Uma banda que nunca se extingue. A gente pode pensar no DeFalla, atualmente com a formação clássica de Edu K (vocal), Biba Meira (bateria), Carlo Pianta (baixista) e Castor Daudt (guitarra) desse jeito. Depois de grandes discos nos anos 80 e 90, grandes mudanças de formação e um grande hiato, o DeFalla só poderia voltar grande. O lançamento de Monstro, 9º álbum da carreira do grupo, é esta continuidade. E para falar sobre essa direção, o processo de composição do disco, o cenário político nacional e outros temas, conversamos com o Edu K por telefone. Acompanhe abaixo um pouco do bate papo!
TMDQA!: Algumas mudanças de integrantes, de estilo e algumas idas e vindas marcam a vida e a obra do DeFalla nesses 31 anos de carreira. Como foi a ideia de lançar um novo trabalho a essa altura?
Edu K: Foi uma longa trajetória inclusive do disco, que demorou quase quatro anos pra ser feito. Falando de disco, eu pessoalmente sempre fui rato de encarte de vinil, sempre ficava me perguntando e até zoando a galera, querendo saber como é que uma banda demoraria um ano para lançar um disco, e aí eu acabei participando de um disco que demorou quase quatro anos para ser finalizado, é muito engraçado isso.

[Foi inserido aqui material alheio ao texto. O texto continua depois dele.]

(** The parsers that look at no child. *)
Lemma reject_entries_erase n : reject_entries (erase n) = reject_entries n.
Proof. by destruct n as [? ? ? ? [|] ?]. Qed.
Lemma parse_dri_erase n : parse_dri (erase n) = parse_dri n.
Proof. by destruct n as [? ? ? ? [|] ?]. Qed.
Lemma parse_etc_share_erase n : parse_etc_share (erase n) = parse_etc_share n.
Proof. by destruct n as [? ? ? ? [|] ?]. Qed.
Lemma parse_wayland_erase n : parse_wayland (erase n) = parse_wayland n.
Proof. by destruct n as [? ? ? ? [|] ?]. Qed.
Lemma parse_x11_erase n : parse_x11 (erase n) = parse_x11 n.
Proof. by destruct n as [? ? ? ? [|] ?]. Qed.
Lemma parse_gamepad_erase n : parse_gamepad (erase n) = parse_gamepad n.
Proof. by destruct n as [? ? ? ? [|] ?]. Qed.
Lemma parse_camera_erase n : parse_camera (erase n) = parse_camera n.
Proof. by destruct n as [? ? ? ? [|] ?]. Qed.
Lemma parse_mpris_erase n : parse_mpris (erase n) = parse_mpris n.
Proof. by destruct n as [? ? ? ? [|] ?]. Qed.
Lemma parse_etc_erase n : parse_etc (erase n) = parse_etc n.
Proof. by destruct n as [? ? ? ? [|] ?]. Qed.
Lemma parse_tmp_erase n : parse_tmp (erase n) = parse_tmp n.
Proof. by destruct n as [? ? ? ? [|] ?]. Qed.
Lemma parse_tty_erase n : parse_tty (erase n) = parse_tty n.
Proof. by destruct n as [? ? ? ? [|] ?]. Qed.
Lemma parse_userns_erase n : parse_userns (erase n) = parse_userns n.
Proof. by destruct n as [? ? ? ? [|] ?]. Qed.
Lemma parse_env_erase n : parse_env (erase n) = parse_env n.
Proof. by destruct n as [? ? ? ? [|] ?]. Qed.
Lemma parse_lint_allow_erase n : parse_lint_allow (erase n) = parse_lint_allow n.
Proof. by destruct n as [? ? ? ? [|] ?]. Qed.
Lemma parse_desktop_erase n : parse_desktop (erase n) = parse_desktop n.
Proof. by destruct n as [? ? ? ? [|] ?]. Qed.
Lemma parse_command_erase n : parse_command (erase n) = parse_command n.
Proof. by destruct n as [? ? ? ? [|] ?]. Qed.
Lemma parse_share_erase {T} what (validate : KdlNode -> bytes -> result ConfigError T) allow n :
  (forall s, validate (erase n) s = validate n s) -> parse_share what validate allow (erase n) = parse_share what validate allow n.
Proof.
  intros Hv. unfold parse_share. change (n_entries (erase n)) with (n_entries n). rewrite no_children_erase.
  rewrite (fold_ext (share_entry what validate allow (erase n)) (share_entry what validate allow n)); [reflexivity|].
  intros [[v m] o] e. unfold share_entry. change (bad (erase n)) with (bad n). change (string_of (erase n)) with (string_of n).
  change (bool_of (erase n)) with (bool_of n). change (unknown_property (erase n)) with (unknown_property n).
  destruct (e_name e); [reflexivity|]. destruct (is_some v); [reflexivity|]. destruct (string_of _ _ _); [|reflexivity]. cbn [mbind result_bind]. by rewrite Hv.
Qed.

Lemma parse_dbus_erase n : parse_dbus (erase n) = parse_dbus n.
Proof. unfold parse_dbus. by rewrite parse_bus_rules_erase. Qed.
Lemma parse_system_bus_erase n : parse_system_bus (erase n) = parse_system_bus n.
Proof. unfold parse_system_bus. by rewrite parse_bus_rules_erase. Qed.

Lemma portals_only n : (parse_portals (erase n) ≫= fun '(portals, _) => Ok (Node.Service portals)) =
  (parse_portals n ≫= fun '(portals, _) => Ok (Node.Service portals) : result ConfigError Node.t).
Proof. rewrite parse_portals_erase. by destruct (parse_portals n) as [[]|]. Qed.

Lemma parse_named_erase n profile : parse_named (erase n) profile = parse_named n profile.
Proof.
  unfold parse_named, named. change (n_name (erase n)) with (n_name n). change (bad (erase n)) with (bad n).
  rewrite parse_audio_erase, portals_only, parse_network_erase, parse_seccomp_erase, parse_dbus_erase, parse_system_bus_erase.
  rewrite !parse_share_erase by reflexivity.
  rewrite reject_entries_erase, parse_dri_erase, parse_etc_share_erase, parse_wayland_erase, parse_x11_erase, parse_gamepad_erase, parse_camera_erase, parse_mpris_erase, parse_etc_erase, parse_tmp_erase, parse_tty_erase, parse_userns_erase, parse_env_erase, parse_lint_allow_erase, parse_desktop_erase, parse_command_erase.
  reflexivity.
Qed.

(** A node reads the same wherever it stands. *)
Lemma parse_one_erase n profile : parse_one (erase n) profile = parse_one n profile.
Proof.
  unfold parse_one. rewrite parse_named_erase. change (n_name (erase n)) with (n_name n). change (reject_types (erase n)) with (reject_types n). reflexivity.
Qed.
End Erase.

(** ** The arm a name takes *)

Lemma reject_types_doc n : reject_types (node_of n) = Ok tt.
Proof.
  unfold reject_types. cbn [n_ty node_of n_entries orb]. generalize (l_entries (c_line n)). intros es. by replace (existsb e_ty (map entry_of es)) with false by (by induction es).
Qed.

Lemma reject_types_kid k : reject_types (kid_of k) = Ok tt.
Proof.
  unfold reject_types. cbn [n_ty kid_of n_entries orb]. generalize (l_entries k). intros es. by replace (existsb e_ty (map entry_of es)) with false by (by induction es).
Qed.

Ltac take_arm :=
  unfold parse_one; rewrite reject_types_doc; cbn [mbind result_bind n_name node_of c_line nd ln l_name];
  match goal with |- context [bool_decide (?w ∈ NODES)] => change (bool_decide (w ∈ NODES)) with true end; cbn [negb andb];
  unfold parse_named, named; cbn [n_name node_of c_line nd ln l_name]; names_in.

Section Read.
Context `{IpText, !IpTextLaws, SyscallNames}.

Lemma read_switch_dri kms p : parse_one (node_of (service_doc (Service.Dri kms))) p = Ok (Node.Service (Service.Dri kms)).
Proof. cbn [service_doc]. take_arm. by destruct kms. Qed.

Lemma read_share {T} (what : bytes) (validate : KdlNode -> bytes -> result ConfigError T) allow name v m o r :
  (forall n, validate n v = Ok r) -> (allow = false -> o = false) ->
  parse_share what validate allow (node_of (nd name (share_entries v m o) None)) = Ok (r, m, o).
Proof.
  intros Hv Ho. unfold parse_share. cbn [n_entries node_of c_line nd ln l_entries share_entries app map fold_res].
  unfold share_entry at 1. cbn. rewrite Hv. cbn. destruct allow, o; try (by destruct m). by specialize (Ho eq_refl).
Qed.
End Read.

(** ** Texts of values *)

Lemma component_piece first s : piece s -> component_of first s = Some (Normal s).
Proof. intros (He & Hd & Hdd & _). unfold component_of. by rewrite !bool_decide_false. Qed.
(** The lines of a node, read from outside a block, are that node. *)
Lemma node_steps st off n ls : Kdl2.s_open st = None -> cnode_ok n ->
  Kdl2.steps st (node_lines off n ++ ls) =
  Kdl2.steps (Kdl2.emit st off (line (off, show_node n)) (l_name (c_line n)) (map entry_of (l_entries (c_line n))) (option_map (map kid_of) (c_kids n))) ls.
Proof.
  intros Ho [Hl Hk]. rewrite <-node_lines_text. set (pre := if off then B "/-" else []).
  assert (forall t, match strip_prefix (B "/-") (pre ++ show_line (c_line n) ++ t) with Some body => (true, body) | None => (false, pre ++ show_line (c_line n) ++ t) end
    = (off, show_line (c_line n) ++ t)) as Hs.
  { intros t. subst pre. destruct off; [by rewrite strip_app|]. cbn [app]. by rewrite no_mark. }
  unfold node_lines. fold pre. destruct (c_kids n) as [kids|].
  - cbn [app Kdl2.steps]. unfold Kdl2.step at 1. rewrite Ho, Hs. change (B " {") with (opening true). rewrite line_reads by done. cbn beta iota.
    rewrite <-(app_assoc (map _ _)). erewrite kids_steps by done. cbn [app Kdl2.steps]. unfold Kdl2.step at 1. cbn [Kdl2.s_open].
    rewrite bool_decide_true by done. f_equal. cbn [Kdl2.s_nodes Kdl2.s_lead Kdl2.o_off Kdl2.o_raw Kdl2.o_name Kdl2.o_entries Kdl2.o_kids option_map]. cbn beta iota.
    unfold ended, opening. cbn [map concat]. rewrite map_app, concat_app. cbn [map concat]. rewrite app_nil_r, <-!app_assoc. done.
  - cbn [app Kdl2.steps]. unfold Kdl2.step at 1. rewrite Ho. specialize (Hs []). rewrite app_nil_r in Hs. rewrite Hs.
    pose proof (line_reads (c_line n) false Hl) as Hr. cbn [opening] in Hr. rewrite app_nil_r in Hr. cbn beta iota. rewrite Hr.
    cbn beta iota. unfold ended. cbn [map concat]. by rewrite app_nil_r.
Qed.

Lemma ended_lines ls : Forall (fun l => LF ∉ l) ls -> Kdl2.lines (ended ls) = Some ls.
Proof.
  intros Hl. unfold Kdl2.lines. assert (split_on LF (ended ls) = ls ++ [[]]) as ->.
  { induction Hl as [|l ls Hl _ IH]; [done|]. unfold ended. cbn [map concat]. rewrite <-app_assoc. cbn [app]. rewrite split_on_app by done.
    fold (ended ls). by rewrite IH. }
  rewrite List.last_last, bool_decide_true, removelast_last; done.
Qed.

(** ** The documents of a configuration are of the language *)

(** The values of a document that stand in quotes. *)
Definition line_values (l : line_node) : list bytes :=
  omap (fun e => match w_word e with Quoted s => Some s | _ => None end) (l_entries l).
Definition values (n : cnode) : list bytes := line_values (c_line n) ++ concat (map line_values (default [] (c_kids n))).

(** What holds of the rest of it. *)
Definition word_shape (w : word) : Prop := match w with Quoted _ => True | w => word_ok w end.
Definition entry_shape (e : written) : Prop :=
  match w_prop e with Some p => Kdl2.identifier p = true | None => True end /\ word_shape (w_word e).
Definition line_shape (n : line_node) : Prop := Kdl2.identifier (l_name n) = true /\ Forall entry_shape (l_entries n).

Lemma shaped_line n : line_shape n -> Forall (fun s => Kdl2.sayable s = true) (line_values n) -> line_ok n.
Proof.
  intros [Hn He] Hv. split; [done|]. unfold line_values in Hv. induction He as [|[p w] es [Hp Hw] _ IH]; [done|].
  cbn [w_prop w_word] in *. destruct w as [s|s|k|b]; cbn in Hv; [apply Forall_cons in Hv as [Hs Hv]|..]; (constructor; [by split|by apply IH]).
Qed.
(** The mode sections: at most one line. *)
Lemma one_line (ns : list Node.t) n b : ns = when b n -> forall i x, ns !! i = Some x -> i = 0%nat /\ b = true /\ x = n.
Proof. intros ->. destruct b; intros [|i] x Hx; cbn in Hx; by inv_ok. Qed.

Lemma lints_ok `{SyscallNames} : NoDup (map check_id (lint_allows cfg)) -> section_ok (0, map (fun a => Node.LintAllow [a]) (lint_allows cfg)).
Proof.
  intros Hn. split; [|split]; cbn [fst snd].
  - intros i x ds Hx. rewrite list_lookup_fmap in Hx. destruct (lint_allows cfg !! i) as [a|] eqn:Ha; [|done]. injection Hx as <-.
    cbn [add_node fold_res s_cfg stage]. unfold add_lint_allow. cbn [lint_allows]. change (pick 0 0 i (lint_allows cfg)) with (take i (lint_allows cfg)).
    assert (existsb (fun held => bool_decide (check_id held = check_id a)) (take i (lint_allows cfg)) = false) as ->.
    { apply key_absent. intros Hin. assert (check_id a ∉ map check_id (take i (lint_allows cfg))) as Hno; [|done].
      rewrite <-(take_drop_middle _ _ _ Ha), map_app in Hn. apply NoDup_app in Hn as (_ & Hd & _). intros Hk. apply (Hd _ Hk). by left. }
    unfold stage, with_cfg, with_lint_allows. cbn. unfold pick. cbn. do 3 f_equal. by rewrite <-(take_S_r _ _ _ Ha).
  - intros i n ds Hi Hr. rewrite length_map in Hi. destruct n; try discriminate Hr. cbn. unfold pick. cbn. unfold len. rewrite length_take. lia.
  - intros ds. rewrite length_map. unfold stage, pick, mode_at, seen. cbn. by rewrite firstn_all.
Qed.

Lemma services_ok `{SyscallNames} : ForallOrdPairs (fun held svc => Same.twice svc held = false) (services cfg) ->
  section_ok (1, map Node.Service (services cfg)).
Proof.
  intros Hn. split; [|split]; cbn [fst snd].
  - intros i x ds Hx. rewrite list_lookup_fmap in Hx. destruct (services cfg !! i) as [s|] eqn:Hs; [|done]. injection Hx as <-.
    cbn [add_node s_cfg stage]. cbn [services]. change (pick 1 1 i (services cfg)) with (take i (services cfg)). unfold grant.
    assert (existsb (Same.twice s) (take i (services cfg)) = false) as ->.
    { apply not_true_iff_false. intros (h & Hin & Hh)%existsb_spec. rewrite <-(take_drop_middle _ _ _ Hs) in Hn.
      clear Hs. induction (take i (services cfg)) as [|h' l IH]; [by apply elem_of_nil in Hin|]. cbn [app] in Hn. inversion_clear Hn as [|? ? Hh' Hl].
      apply elem_of_cons in Hin as [->|Hin]; [|by apply IH]. apply Forall_app in Hh' as [_ Hh']. inversion_clear Hh'. congruence. }
    cbn [mbind result_bind]. unfold stage, with_cfg, with_services. cbn. unfold pick. cbn. do 3 f_equal. by rewrite <-(take_S_r _ _ _ Hs).
  - intros i n ds Hi Hr. rewrite length_map in Hi. destruct n; try discriminate Hr. cbn. unfold pick. cbn. unfold len. rewrite length_take. lia.
  - intros ds. rewrite length_map. unfold stage, pick, mode_at, seen. cbn. by rewrite firstn_all.
Qed.
Definition layers (r : t) (name : bytes) : option (result ProfileError (list Layer.t)) :=
  match expand DEPTH_FUEL r name 0 (mkWalk (Visit.Collect []) [] []) with
  | Some (Ok w) => match visit w with Visit.Collect out => Some (Ok out) | Visit.Merge _ => None end
  | Some (Err e) => Some (Err e)
  | None => None
  end.
End Walk.
End Resolver.

(** ** Text for a reader *)

Definition TEMPLATE : bytes :=
  B "// Grants a new instance is seeded with, e.g.:" ++ [LF] ++ B "//   wayland" ++ [LF] ++ B "//   network" ++ [LF] ++
  B "//   home-share " ++ quoted (B "Downloads") ++ B " mode=rw" ++ [LF] ++ B "// and a default command:" ++ [LF] ++
  B "//   command " ++ quoted (B "foot") ++ [LF].

Definition starter (name : bytes) (below : bool) : bytes :=
  PROFILE_HEADER ++ name ++ B " (user layer)" ++ [LF] ++ (if below then B "include " ++ quoted name ++ [LF] else TEMPLATE).

(** [show] over the origins, each with whether the one before came from the same layer. *)
Fixpoint show_loop (last : option NodeOrigin) (l : list NodeOrigin) : list bytes :=
  match l with
  | [] => []
  | n :: l =>
    let same := match last with Some p => bool_decide (no_origin p = no_origin n) && bool_decide (option_map components (no_path p) = option_map components (no_path n)) | None => false end in
    (if same then [] else [B "// from: " ++ match no_path n with Some p => p | None => B "built-in" end]) ++ [no_node n] ++ show_loop (Some n) l
  end.
Definition show (name : bytes) (resolved : Resolved) : list bytes := (PROFILE_HEADER ++ name) :: show_loop None (r_origins resolved).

É engraçado também perceber que muita gente pergunta por que houve toda essa demora. De fato, o DeFalla nunca acabou, cada um foi pra um lado para fazer suas coisas, eu me transformei em DJ e toquei no mundo inteiro, os outros fizeram outras coisas, mas a gente sempre falava, porque todo mundo sempre quis fazer uma reunião. Até que em maio de 2011 a gente foi convidado pra participar de um disco, do projeto Discografia do Rock Gaúcho, onde as bandas apresentam na íntegra algum de seus álbuns. Nós tocamos o primeiro disco da DeFalla e já no primeiro ensaio percebemos que a mágica estava toda ali e decidimos fazer um novo disco.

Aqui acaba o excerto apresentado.